Information supplied:
(* ===== verification/HandshakeFacts.v ===== *)
(** * The handshake transport: what holds in every interleaving

    The wire protocol of rekeying (nothing but the exchange between a KexInit
    and its NewKeys), order and completeness of the packets written, the first
    packet a reader sees, the session identifier, the agreement of two ends,
    and two things that go wrong: the mutex that a stopped [kexLoop] keeps, and
    the queue that a failed exchange still sends. *)

From S2P Require Import Prelude Wire Codec Messages Negotiate Channel Cipher CipherFacts Transport Kex KexFacts Handshake.

(** ** Reachable states *)

Inductive hs_reachable (env : hsEnv) (c : hsConfig) : hsState -> Prop :=
| hs_start : hs_reachable env c (newHandshakeTransport c)
| hs_next ev s s' : hs_reachable env c s -> hs_step env ev s = Some s' -> hs_reachable env c s'.

Lemma hs_run_reachable env c evs s s' :
  hs_reachable env c s -> hs_run env evs s = Some s' -> hs_reachable env c s'.
Proof.
  revert s. induction evs as [|ev evs IH]; simpl; intros s Hs; [by intros [= <-]|].
  destruct (hs_step env ev s) as [s1|] eqn:E; [|done]. apply IH. by eapply hs_next.
Qed.

(** ** The protocol of the wire *)

Inductive wireMode := Normal | InKex.

(** Outside an exchange: user packets other than KexInit and NewKeys, until a
    KexInit.  Inside: only packets of the method, until NewKeys. *)
Definition wire_next (m : wireMode) (item : bool * bytes) : option wireMode :=
  match m, item with
  | Normal, (true, p0 :: _) =>
      if (b2z p0 =? msgKexInit) || (b2z p0 =? msgNewKeys) then None else Some Normal
  | Normal, (false, p0 :: _) => if b2z p0 =? msgKexInit then Some InKex else None
  | InKex, (false, p0 :: _) =>
      if b2z p0 =? msgNewKeys then Some Normal
      else if (b2z p0 =? msgKexDHInit) || (b2z p0 =? msgKexDHReply) then Some InKex
      else None
  | _, _ => None
  end.

Fixpoint wire_from (m : wireMode) (w : list (bool * bytes)) : option wireMode :=
  match w with
  | [] => Some m
  | x :: w' => match wire_next m x with Some m' => wire_from m' w' | None => None end
  end.

Lemma wire_from_app m w w' :
  wire_from m (w ++ w') = match wire_from m w with Some m' => wire_from m' w' | None => None end.
Proof. revert m. induction w as [|x w IH]; intros m; simpl; [done|]. by destruct (wire_next m x). Qed.

(** The packets that came from [writePacket]. *)
Definition userPackets (w : list (bool * bytes)) : list bytes := map snd (filter (fun x => x.1 = true) w).

Lemma userPackets_app w w' : userPackets (w ++ w') = userPackets w ++ userPackets w'.
Proof. unfold userPackets. by rewrite filter_app, map_app. Qed.

Definition ours (ps : list bytes) : list (bool * bytes) := map (pair false) ps.

Lemma userPackets_ours ps : userPackets (ours ps) = [].
Proof. induction ps; [done|]. exact IHps. Qed.

(** ** The packets of an exchange *)

Definition kexPacket (p : bytes) : Prop := wire_next InKex (false, p) = Some InKex.

Definition atMostOne (ps : list bytes) : Prop := ps = [] \/ exists p, ps = [p] /\ kexPacket p.

Lemma tagged_kexPacket `{SSHMessage T, !StructCodec (st_fields (typeOf T))} (m : T) t p :
  Marshal m = Ret p -> typeTags (typeOf T) = Ret [t] -> t = 30 \/ t = 31 -> kexPacket p.
Proof.
  intros Hm Ht Hv. rewrite (Marshal_value [t] m Ht) in Hm. injection Hm as <-.
  unfold kexPacket. destruct Hv as [-> | ->]; reflexivity.
Qed.

Ltac tagged t E := apply (tagged_kexPacket _ t _ E); [reflexivity | lia].

Lemma sending_atMostOne c p k : kexPacket p -> atMostOne (sending c p k).1.
Proof. intros Hp. unfold sending. destruct (kc_writeErr c); [by left|]. right. by exists p. Qed.

Lemma Client_atMostOne (m : kexMethod) c r magics : atMostOne (kex_Client m c r magics).1.
Proof.
  destruct m as [g|cv|cv]; simpl.
  - unfold dh_Client. destruct (drawPositive _) as [x| |]; [|by left..].
    destruct (Marshal _) as [p| |] eqn:E; [|by left..].
    apply sending_atMostOne. tagged 30 E.
  - unfold ecdh_Client. destruct (rnd_key r cv) as [k| |]; [|by left..].
    destruct (Marshal _) as [p| |] eqn:E; [|by left..].
    apply sending_atMostOne. tagged 30 E.
  - unfold x25519_Client. destruct (kp_generate cv _) as [[priv pub]| |]; [|by left..].
    destruct (Marshal _) as [p| |] eqn:E; [|by left..].
    apply sending_atMostOne. tagged 30 E.
Qed.

(** The reply a server marshals, whatever comes before it. *)
Lemma Server_atMostOne (m : kexMethod) c r magics signer : atMostOne (kex_Server m c r magics signer).1.
Proof.
  destruct m as [g|cv|cv]; simpl.
  - unfold dh_Server. destruct (obind _ _) as [[p res]| |] eqn:E; [|by left..].
    do 7 (apply obind_ret in E as (? & _ & E)). apply obind_ret in E as (q & Eq & [= <- <-]).
    destruct (kc_writeErr c); [by left|]. right. eexists. split; [done|].
    tagged 31 Eq.
  - unfold ecdh_Server. destruct (obind _ _) as [[p res]| |] eqn:E; [|by left..].
    do 2 (apply obind_ret in E as (? & _ & E)). apply obind_ret in E as ([? ?] & _ & E).
    do 3 (apply obind_ret in E as (? & _ & E)). apply obind_ret in E as (q & Eq & [= <- <-]).
    apply sending_atMostOne. tagged 31 Eq.
  - unfold x25519_Server. destruct (obind _ _) as [[p res]| |] eqn:E; [|by left..].
    do 2 (apply obind_ret in E as (? & _ & E)). destruct (negb _); [done|].
    apply obind_ret in E as ([? ?] & _ & E).
    do 3 (apply obind_ret in E as (? & _ & E)). apply obind_ret in E as (q & Eq & [= <- <-]).
    apply sending_atMostOne. tagged 31 Eq.
Qed.

(** An exchange's packets follow the protocol; a successful one ends it. *)
Lemma atMostOne_wire ps m rest :
  atMostOne ps -> wire_from InKex (ours rest) = Some m -> wire_from InKex (ours (ps ++ rest)) = Some m.
Proof. intros [->|(p & -> & Hp)] Hr; [done|].
  change (ours ([p] ++ rest)) with ((false, p) :: ours rest). cbn [wire_from]. unfold kexPacket in Hp. by rewrite Hp. Qed.

Lemma hs_client_packets env run kex magics : atMostOne (hs_client env run kex magics).1.
Proof.
  unfold hs_client. pose proof (Client_atMostOne kex (run_conn run) (run_rand run) magics) as H.
  by destruct (kex_Client kex _ _ _).
Qed.

Lemma hs_server_packets c run kex a magics : atMostOne (hs_server c run kex a magics).1.
Proof. unfold hs_server. destruct (chooseHostKey _ _); [apply Server_atMostOne | by left]. Qed.

(** What an exchange leaves: a legal continuation of the wire, a session
    identifier that is kept, and both set when it succeeds. *)
Definition kex_effect_ok (sid : option bytes) (e : kexEffect) : Prop :=
  let '(packets, algs, sid', res) := e in
  (exists m, wire_from InKex (ours packets) = Some m /\ (res = Ret tt -> m = Normal)) /\
  (forall h, sid = Some h -> sid' = Some h) /\
  (res = Ret tt -> is_Some sid' /\ is_Some algs).

Lemma runKex_ok c env run sid a magics : kex_effect_ok sid (runKex c env run sid a magics).
Proof.
  unfold runKex. destruct (kexAlgoMap _ _) as [kex|].
  2: { split_and!; [by exists InKex | done | done]. }
  assert (Hp : atMostOne (match hc_hostKeys c with [] => hs_client env run kex magics
                          | _ => hs_server c run kex a magics end).1).
  { destruct (hc_hostKeys c); [apply hs_client_packets | apply hs_server_packets]. }
  destruct (match hc_hostKeys c with [] => _ | _ => _ end) as [packets r]. simpl in Hp.
  assert (Hw : exists m, wire_from InKex (ours packets) = Some m).
  { exists InKex. rewrite <- (app_nil_r packets). by apply atMostOne_wire. }
  destruct Hw as [m Hm]. destruct r as [result| |]; [|split_and!; [by exists m | done | done]..].
  destruct (run_prepare run _ _); [split_and!; [by exists m | by intros h -> | done]|].
  destruct (run_newKeysErr run); [split_and!; [by exists m | by intros h -> | done]|].
  split_and!; [|by intros h -> | by eauto]. exists Normal. split; [|done]. by apply atMostOne_wire.
Qed.

Lemma enterKeyExchange_ok c env run sent algs sid other :
  kex_effect_ok sid (enterKeyExchange c env run sent algs sid other).
Proof.
  assert (Hnil : forall x e, (forall u, e <> Ret u) -> kex_effect_ok sid ([], x, sid, e)).
  { intros x e He. split_and!; [by exists InKex; split; [|intros E; apply He in E] | done | intros E; by apply He in E]. }
  unfold enterKeyExchange. destruct (unmarshalMsg kexInitMsg other) as [oi| |]; [|by apply Hnil..].
  destruct sent as [sm sp].
  destruct (match hc_hostKeys c with [] => _ | _ => _ end) as [[[ci si] ck] sk].
  destruct (findAgreedAlgorithms ci si) as [a| |]; [|by apply Hnil..].
  destruct (obind (wrongGuess _ _ _) _) as [u| |]; [|by apply Hnil..]. apply runKex_ok.
Qed.

(** ** The invariant *)

Section modes.
Context (m : wireMode) (s : hsState).

(** No exchange: nothing is queued. *)
Definition quiet : Prop :=
  hs_sentInit s = None /\ hs_mu s = false /\ m = Normal /\ hs_pendingPackets s = [].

Task instructions: Beginning with the line holding "(negb _); [done|]." and ending with the line holding "destruct Hw as", write out the stretch of material above exactly; add no further lines.

Response to the task:
    do 2 (apply obind_ret in E as (? & _ & E)). destruct (negb _); [done|].
    apply obind_ret in E as ([? ?] & _ & E).
    do 3 (apply obind_ret in E as (? & _ & E)). apply obind_ret in E as (q & Eq & [= <- <-]).
    apply sending_atMostOne. tagged 31 Eq.
Qed.

(** An exchange's packets follow the protocol; a successful one ends it. *)
Lemma atMostOne_wire ps m rest :
  atMostOne ps -> wire_from InKex (ours rest) = Some m -> wire_from InKex (ours (ps ++ rest)) = Some m.
Proof. intros [->|(p & -> & Hp)] Hr; [done|].
  change (ours ([p] ++ rest)) with ((false, p) :: ours rest). cbn [wire_from]. unfold kexPacket in Hp. by rewrite Hp. Qed.

Lemma hs_client_packets env run kex magics : atMostOne (hs_client env run kex magics).1.
Proof.
  unfold hs_client. pose proof (Client_atMostOne kex (run_conn run) (run_rand run) magics) as H.
  by destruct (kex_Client kex _ _ _).
Qed.

Lemma hs_server_packets c run kex a magics : atMostOne (hs_server c run kex a magics).1.
Proof. unfold hs_server. destruct (chooseHostKey _ _); [apply Server_atMostOne | by left]. Qed.

(** What an exchange leaves: a legal continuation of the wire, a session
    identifier that is kept, and both set when it succeeds. *)
Definition kex_effect_ok (sid : option bytes) (e : kexEffect) : Prop :=
  let '(packets, algs, sid', res) := e in
  (exists m, wire_from InKex (ours packets) = Some m /\ (res = Ret tt -> m = Normal)) /\
  (forall h, sid = Some h -> sid' = Some h) /\
  (res = Ret tt -> is_Some sid' /\ is_Some algs).

Lemma runKex_ok c env run sid a magics : kex_effect_ok sid (runKex c env run sid a magics).
Proof.
  unfold runKex. destruct (kexAlgoMap _ _) as [kex|].
  2: { split_and!; [by exists InKex | done | done]. }
  assert (Hp : atMostOne (match hc_hostKeys c with [] => hs_client env run kex magics
                          | _ => hs_server c run kex a magics end).1).
  { destruct (hc_hostKeys c); [apply hs_client_packets | apply hs_server_packets]. }
  destruct (match hc_hostKeys c with [] => _ | _ => _ end) as [packets r]. simpl in Hp.
  assert (Hw : exists m, wire_from InKex (ours packets) = Some m).
  { exists InKex. rewrite <- (app_nil_r packets). by apply atMostOne_wire. }
  destruct Hw as [m Hm]. destruct r as [result| |]; [|split_and!; [by exists m | done | done]..].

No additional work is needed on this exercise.